The Company is leasing space from Rafael at 520 Broad Street, Newark, NJ. The Company leases approximate 80,000 square feet of office space plus parking occupied by the Company at 520 Broad Street, Newark, NJ and approximately 3,600 square feet of office space in Jerusalem, Israel. The Company paid Rafael $628,314 for office rent and parking from March 26, 2018 to July 31, 2018. As of July 31, 2018, IDT owed Rafael $33,520 for office rent and parking.
IDT’s former subsidiary, Rafael, has an investment in Rafael Pharmaceuticals, Inc. (“Rafael Pharma”). Howard S. Jonas has served as a director of Rafael Pharma since April 2013 and was appointed Chairman of the Board in April 2016 and has an equity interest in Rafael Pharma. Prior to the spin-off of Rafael, the Company provided the following services to Rafael Pharma: administrative, finance, accounting, tax, human resources, information technology, and legal. The Company billed Rafael Pharma $398,824 from August 1, 2017 to March 25, 2018. As of July 31, 2018, Rafael Pharma owed the Company $989,086.
On April 16, 2018 the IDT Corporate Governance Committee authorized and approved, subject to stockholder approval, the sale to Mr. Jonas of 2,546,689 shares of the Company’s Class B Common Stock at a price per share of $5.89, which was the closing price for the Class B Common Stock on the New York Stock Exchange on April 16, 2018 (the last closing price before approval of the arrangement), for a purchase price of $15 million, the purchase price of which would be reduced by the amount of any dividends whose record date is between April 16, 2018 and the issuance of the shares. See Proposal No. 3.
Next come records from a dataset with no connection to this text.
Lemma summary_streams_json test d js st rt et l : forall l0 o o',
  json_output o = true -> totals_fit (l0 ++ towards d l) ->
  json_update js (append (map (summary_item test d st rt et) (towards d l))) o = Ok o' ->
  summary_streams name0 (fun _ => None) test d js st rt et l (totals_of test l0) o
    = Ok (totals_of test (l0 ++ towards d l), o').
Proof.
  induction l as [|sp l IH]; intros l0 o o' Hj Hf Hu.
  { cbn [towards List.filter] in *. rewrite app_nil_r. by rewrite (json_update_id _ _ _ _ append_nil Hu). }
  cbn [summary_streams towards List.filter] in *. fold (towards d l) in *.
  destruct (Bool.eqb (sender sp) d); [|by apply IH]. rewrite Hj. cbn [map] in Hu.
  destruct (json_append_cons _ _ _ _ _ Hu) as (o1 & E1 & E2).
  set (s := if protocol test =? Ptcp then named "sender" (object_of (sender_fields test d st sp))
            else named "udp" (object_of (udp_fields d st sp))).
  set (r := if protocol test =? Ptcp then [named "receiver" (object_of (receiver_fields d rt et sp))] else []).
  assert (Es : append (s :: r) (obj []) = Ok (summary_item test d st rt et sp))
    by (unfold s, r, summary_item; destruct (protocol test =? Ptcp); reflexivity).
  destruct (json_grow _ _ _ _ _ _ Es E1) as (n & o2 & En & E3 & E4).
  destruct (json_append_cons _ _ _ _ _ E4) as (o3 & E5 & E6).
  pose proof (proj1 (json_update_same _ _ _ _ E3)) as Hj2. rewrite Hj in Hj2.
  pose proof (proj1 (json_update_same _ _ _ _ E5)) as Hj3. rewrite Hj2 in Hj3.
  pose proof (proj1 (json_update_same _ _ _ _ E6)) as Hj4. rewrite Hj3 in Hj4.
  rewrite (cons_middle sp l0), app_assoc in Hf |- *.
  rewrite En. cbn [obind]. change (cJSON_CreateObject true) with (Some (obj [])). rewrite add_to_array_append, E3. cbn [obind].
  rewrite total_up_snoc by (by eapply totals_fit_app). cbn [obind].
  rewrite sender_summary_json; [|done|].
  2:{ eapply totals_fit_member; [exact Hf|]. set_solver. }
  fold s. rewrite E5. cbn [obind diskfile_summary]. rewrite (receiver_summary_json _ _ _ _ _ _ _ _ Hj3 E6). cbn [obind].
  by apply IH.
Qed.

(** ** The end of the tree *)

Lemma summary_sum_json test d st rt et t o o' :
  json_output o = true -> json_update json_end (append (total_items test d st rt t)) o = Ok o' ->
  summary_sum name0 test d st rt et t o = Ok o'.
Proof.
  intros Hj. unfold summary_sum, total_items, retransmitting. rewrite Hj, orb_true_r. cbn [negb].
  destruct (protocol test =? Ptcp).
  - intros Hu. destruct (json_append_cons _ _ _ _ _ Hu) as (o1 & E1 & E2).
    pose proof (proj1 (json_update_same _ _ _ _ E1)) as Hj1. rewrite Hj in Hj1.
    unfold object_of in E1, E2. rewrite <- add_to_object_append in E1, E2.
    match type of E1 with context [obj (map field_item ?f)] => fold (object_of f) in E1 end.
    match type of E2 with context [obj (map field_item ?f)] => fold (object_of f) in E2 end.
    destruct (nonzero_int (sender_has_retransmits test)).
    all: match type of E1 with context [object_of ?f] => build f end; rewrite E1; cbn [obind]; rewrite Hj1.
    all: match type of E2 with context [object_of ?f] => build f end; exact E2.
  - unfold object_of. rewrite <- add_to_object_append.
    match goal with |- context [obj (map field_item ?f)] => fold (object_of f); intros <-; build f end. reflexivity.
Qed.

Lemma add_string_append p name s o o' :
  json_update p (append (name_item name s)) o = Ok o' ->
  if_some s (json_update p (fun j => cJSON_AddStringToObject j name s)) o = Ok o'.
Proof.
  destruct s as [s|]; cbn [if_some name_item]; intros Hu.
  - rewrite <- Hu. by apply json_update_ext.
  - by rewrite (json_update_id _ _ _ _ append_nil Hu).
Qed.

Lemma json_last_json test d o o' :
  json_update json_end (append (last_items test d)) o = Ok o' -> json_last name0 test d o = Ok o'.
Proof.
  unfold json_last, last_items. destruct (Iperf.cpu_util test) as [[h0 h1] h2], (remote_cpu_util test) as [[r0 r1] r2].
  intros Hu. destruct (json_append_cons _ _ _ _ _ Hu) as (o1 & E1 & E2).
  unfold object_of in E1. rewrite <- add_to_object_append in E1.
  match type of E1 with context [obj (map field_item ?f)] => fold (object_of f) in E1; build f end. rewrite E1. cbn [obind].
  destruct (protocol test =? Ptcp).
  - destruct (congestions test d) as [sc rc]. cbn [fst snd] in E2. destruct (json_append_app _ _ _ _ _ E2) as (o2 & E3 & E4).
    rewrite (add_string_append _ _ _ _ _ E3). cbn [obind]. by apply add_string_append.
  - by rewrite (json_update_id _ _ _ _ append_nil E2).
Qed.

(** The test after a report: the first stream has its times. *)
Definition with_times (test : iperf_test) : iperf_test :=
  match streams test with
  | [] => test
  | sp :: l => test {{ streams := set_times sp :: l }}
  end.

Lemma with_times_totals test d : totals_of test (towards d (streams (with_times test))) = totals_of test (towards d (streams test)).
Proof.
  unfold with_times. destruct (streams test) as [|sp l] eqn:E; [by rewrite E|].
  change (streams (test {{ streams := set_times sp :: l }})) with (set_times sp :: l).
  unfold towards. cbn [List.filter]. change (sender (set_times sp)) with (sender sp). by destruct (Bool.eqb (sender sp) d).
Qed.

Lemma totals_fit_times sp l : totals_fit (sp :: l) -> totals_fit (set_times sp :: l).
Proof. unfold totals_fit, counters. rewrite !Forall_cons, !Forall_nil. intros H. exact H. Qed.

(** A report of one direction, from an array of the streams that is there
    already. *)
Lemma summary_mode_json test n m o o' st rt et :
  json_output o = true -> mode test <> BIDIRECTIONAL -> totals_fit (towards (must_be_sender m) (streams test)) ->
  report_times test = (st, rt, et) ->
  json_update json_end (fun e =>
    obind (update_at [n] (append (map (summary_item test (must_be_sender m) st rt et) (towards (must_be_sender m) (streams test)))) e)
      (append (total_items test (must_be_sender m) st rt (totals_of test (towards (must_be_sender m) (streams test)))
               ++ last_items test (must_be_sender m)))) o = Ok o' ->
  summary_mode name0 (fun _ => None) allocate (sender_has_retransmits test) (json_end ++ [n]) m true test o
    = Ok (with_times test, o').
Proof.
  intros Hj Hm Hf Ht Hu. set (d := must_be_sender m) in *. unfold summary_mode. fold d.
  destruct (Z.eqb_spec (mode test) BIDIRECTIONAL); [done|].
  apply (json_update_seq json_end (update_at [n] _)) in Hu as (o1 & E1 & Hu). rewrite <- json_update_app in E1.
  destruct (json_append_app _ _ _ _ _ Hu) as (o2 & E2 & E3).
  pose proof (proj1 (json_update_same _ _ _ _ E1)) as Hj1. rewrite Hj in Hj1.
  pose proof (proj1 (json_update_same _ _ _ _ E2)) as Hj2. rewrite Hj1 in Hj2.
  assert (Es : forall test', summary_sum name0 test' d st rt et (totals_of test (towards d (streams test))) o1 = Ok o2 ->
    json_last name0 test' d o2 = Ok o' ->
    (let! o := summary_sum name0 test' d st rt et (totals_of test (towards d (streams test))) o1 in
     let! o := if json_output o && true then json_last name0 test' d o else text_last allocate test' d o in
     Ok (test', o)) = Ok (test', o')).
  { intros test' H1 H2. rewrite H1. cbn [obind]. rewrite Hj2. cbn [andb]. by rewrite H2. }
  unfold report_times, with_times in *. destruct (streams test) as [|sp l] eqn:El.
  - injection Ht as <- <- <-. cbn [towards List.filter map] in E1. apply (json_update_id _ _ _ _ append_nil) in E1 as ->.
    cbn [obind]. replace no_totals with (totals_of test (towards d [])).
    2:{ unfold totals_of, towards. cbn. by destruct (_ =? Ptcp), (retransmitting test). }
    apply Es; [by apply summary_sum_json|by apply json_last_json].
  - destruct (first_times sp) as [st' rt'] eqn:Eft. injection Ht as -> -> ->.
    set (test' := test {{ streams := set_times sp :: l }}).
    assert (Es' : towards d (streams test') = towards d (set_times sp :: l)) by done.
    assert (Ht0 : totals_of test' (towards d (streams test')) = totals_of test (towards d (sp :: l))).
    { change (totals_of test' (towards d (streams test'))) with (totals_of test (towards d (streams test'))).
      pose proof (with_times_totals test d) as H. unfold with_times in H. rewrite El in H. exact H. }
    replace no_totals with (totals_of test' []).
    2:{ unfold totals_of. cbn. by destruct (_ =? Ptcp), (retransmitting _). }
    rewrite (summary_streams_json test' d _ st rt et (streams test') [] o o1 Hj).
    + cbn [obind app fst snd]. rewrite Ht0. apply Es; [by apply summary_sum_json|by apply json_last_json].
    + cbn [app]. rewrite Es'. revert Hf. unfold towards. cbn [List.filter]. change (sender (set_times sp)) with (sender sp).
      destruct (Bool.eqb (sender sp) d); [apply totals_fit_times|done].
    + rewrite Es'. revert E1. unfold towards. cbn [List.filter]. change (sender (set_times sp)) with (sender sp).
      by destruct (Bool.eqb (sender sp) d).
Qed.

(** iperf_print_results appends its members to the end of the tree. *)
Lemma print_results_json test o :
  json_output o = true -> tree_ok o -> mode test <> BIDIRECTIONAL ->
  totals_fit (towards (must_be_sender (mode test)) (streams test)) ->
  iperf_print_results name0 (fun _ => None) allocate test o
    = obind (json_update json_end (append (end_items test (must_be_sender (mode test)))) o)
        (fun o => Ok (with_times test, o)).
Proof.
  intros Hj (top & a & e & Ht & Ha & He) Hm Hf. set (d := must_be_sender (mode test)) in *.
  destruct (update_at_ok json_end (append (end_items test d)) top e _ He eq_refl) as (top' & Eu & _).
  pose proof (json_update_ok _ _ _ _ _ Ht Eu) as E. rewrite E. cbn [obind].
  unfold end_items in Eu. destruct (report_times test) as [[st rt] et] eqn:Ert.
  set (items := map _ _) in *. set (rest := _ ++ last_items test d) in *.
  set (n := List.length (child e)).
  assert (EF : obind (append [named "streams" (array_of [])] e)
      (fun e => obind (update_at [n] (append items) e) (append rest))
      = append (named "streams" (array_of items) :: rest) e).
  { unfold append at 1. cbn [obind]. unfold n. rewrite update_child. unfold append at 1. cbn [obind].
    unfold append. cbn [child set_child]. rewrite <- app_assoc. reflexivity. }
  assert (Eo : json_update json_end (fun e => obind (append [named "streams" (array_of [])] e)
      (fun e => obind (update_at [n] (append items) e) (append rest))) o = Ok (o {{ json_top := Some top' }})).
  { eapply json_update_ok; [done|]. by rewrite (update_at_node _ _ _ _ _ He EF). }
  apply json_update_seq in Eo as (o1 & E1 & E2).
  pose proof (proj1 (json_update_same _ _ _ _ E1)) as Hj1. rewrite Hj in Hj1.
  unfold iperf_print_results. rewrite Hj. unfold children_at. rewrite Ht. cbn [deref obind]. rewrite He. cbn [deref obind].
  fold n. unfold add_to_object. rewrite (json_update_ext _ _ (append [named "streams" (array_of [])])) by reflexivity.
  rewrite E1. cbn [obind fst snd]. unfold modes. destruct (Z.eqb_spec (mode test) BIDIRECTIONAL) as [|_]; [done|].
  cbn [summary_modes]. rewrite (summary_mode_json test n (mode test) o1 _ st rt et Hj1 Hm Hf Ert E2). cbn [obind fst snd].
  assert (Ew : mode (with_times test) = mode test) by (unfold with_times; by destruct (streams test)).
  rewrite Ew. by destruct (Z.eqb_spec (mode test) BIDIRECTIONAL).
Qed.
End Json.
IDT Domestic Telecom, Inc., a subsidiary of the Company, leases space at 3220 Arlington Avenue, Bronx, New York. The property is owned by Arlington Suites, LLC, a company jointly owned by Shmuel Jonas and Howard S. Jonas. The parties entered into a lease, which became effective November 1, 2012 and had a one-year term, with a one-year renewal option for IDT Domestic Telecom. Since the expiration of this lease, the parties have continued IDT Domestic Telecom’s occupancy of the space on the same terms. IDT Domestic Telecom utilizes 1,140 square feet of office space, at an annual rental rate of $25 per square foot, 1,240 square feet of storage space, at an annual rental rate of $15 per square foot, and five parking spaces, at a monthly rental rate of $230 per space, for a total annual rent of $60,900. The Company has determined that the space is well suited and located to meet the needs of IDT Domestic Telecom, and that the terms of the lease, including the rental price, are in accord with the terms for comparable commercial space in the area.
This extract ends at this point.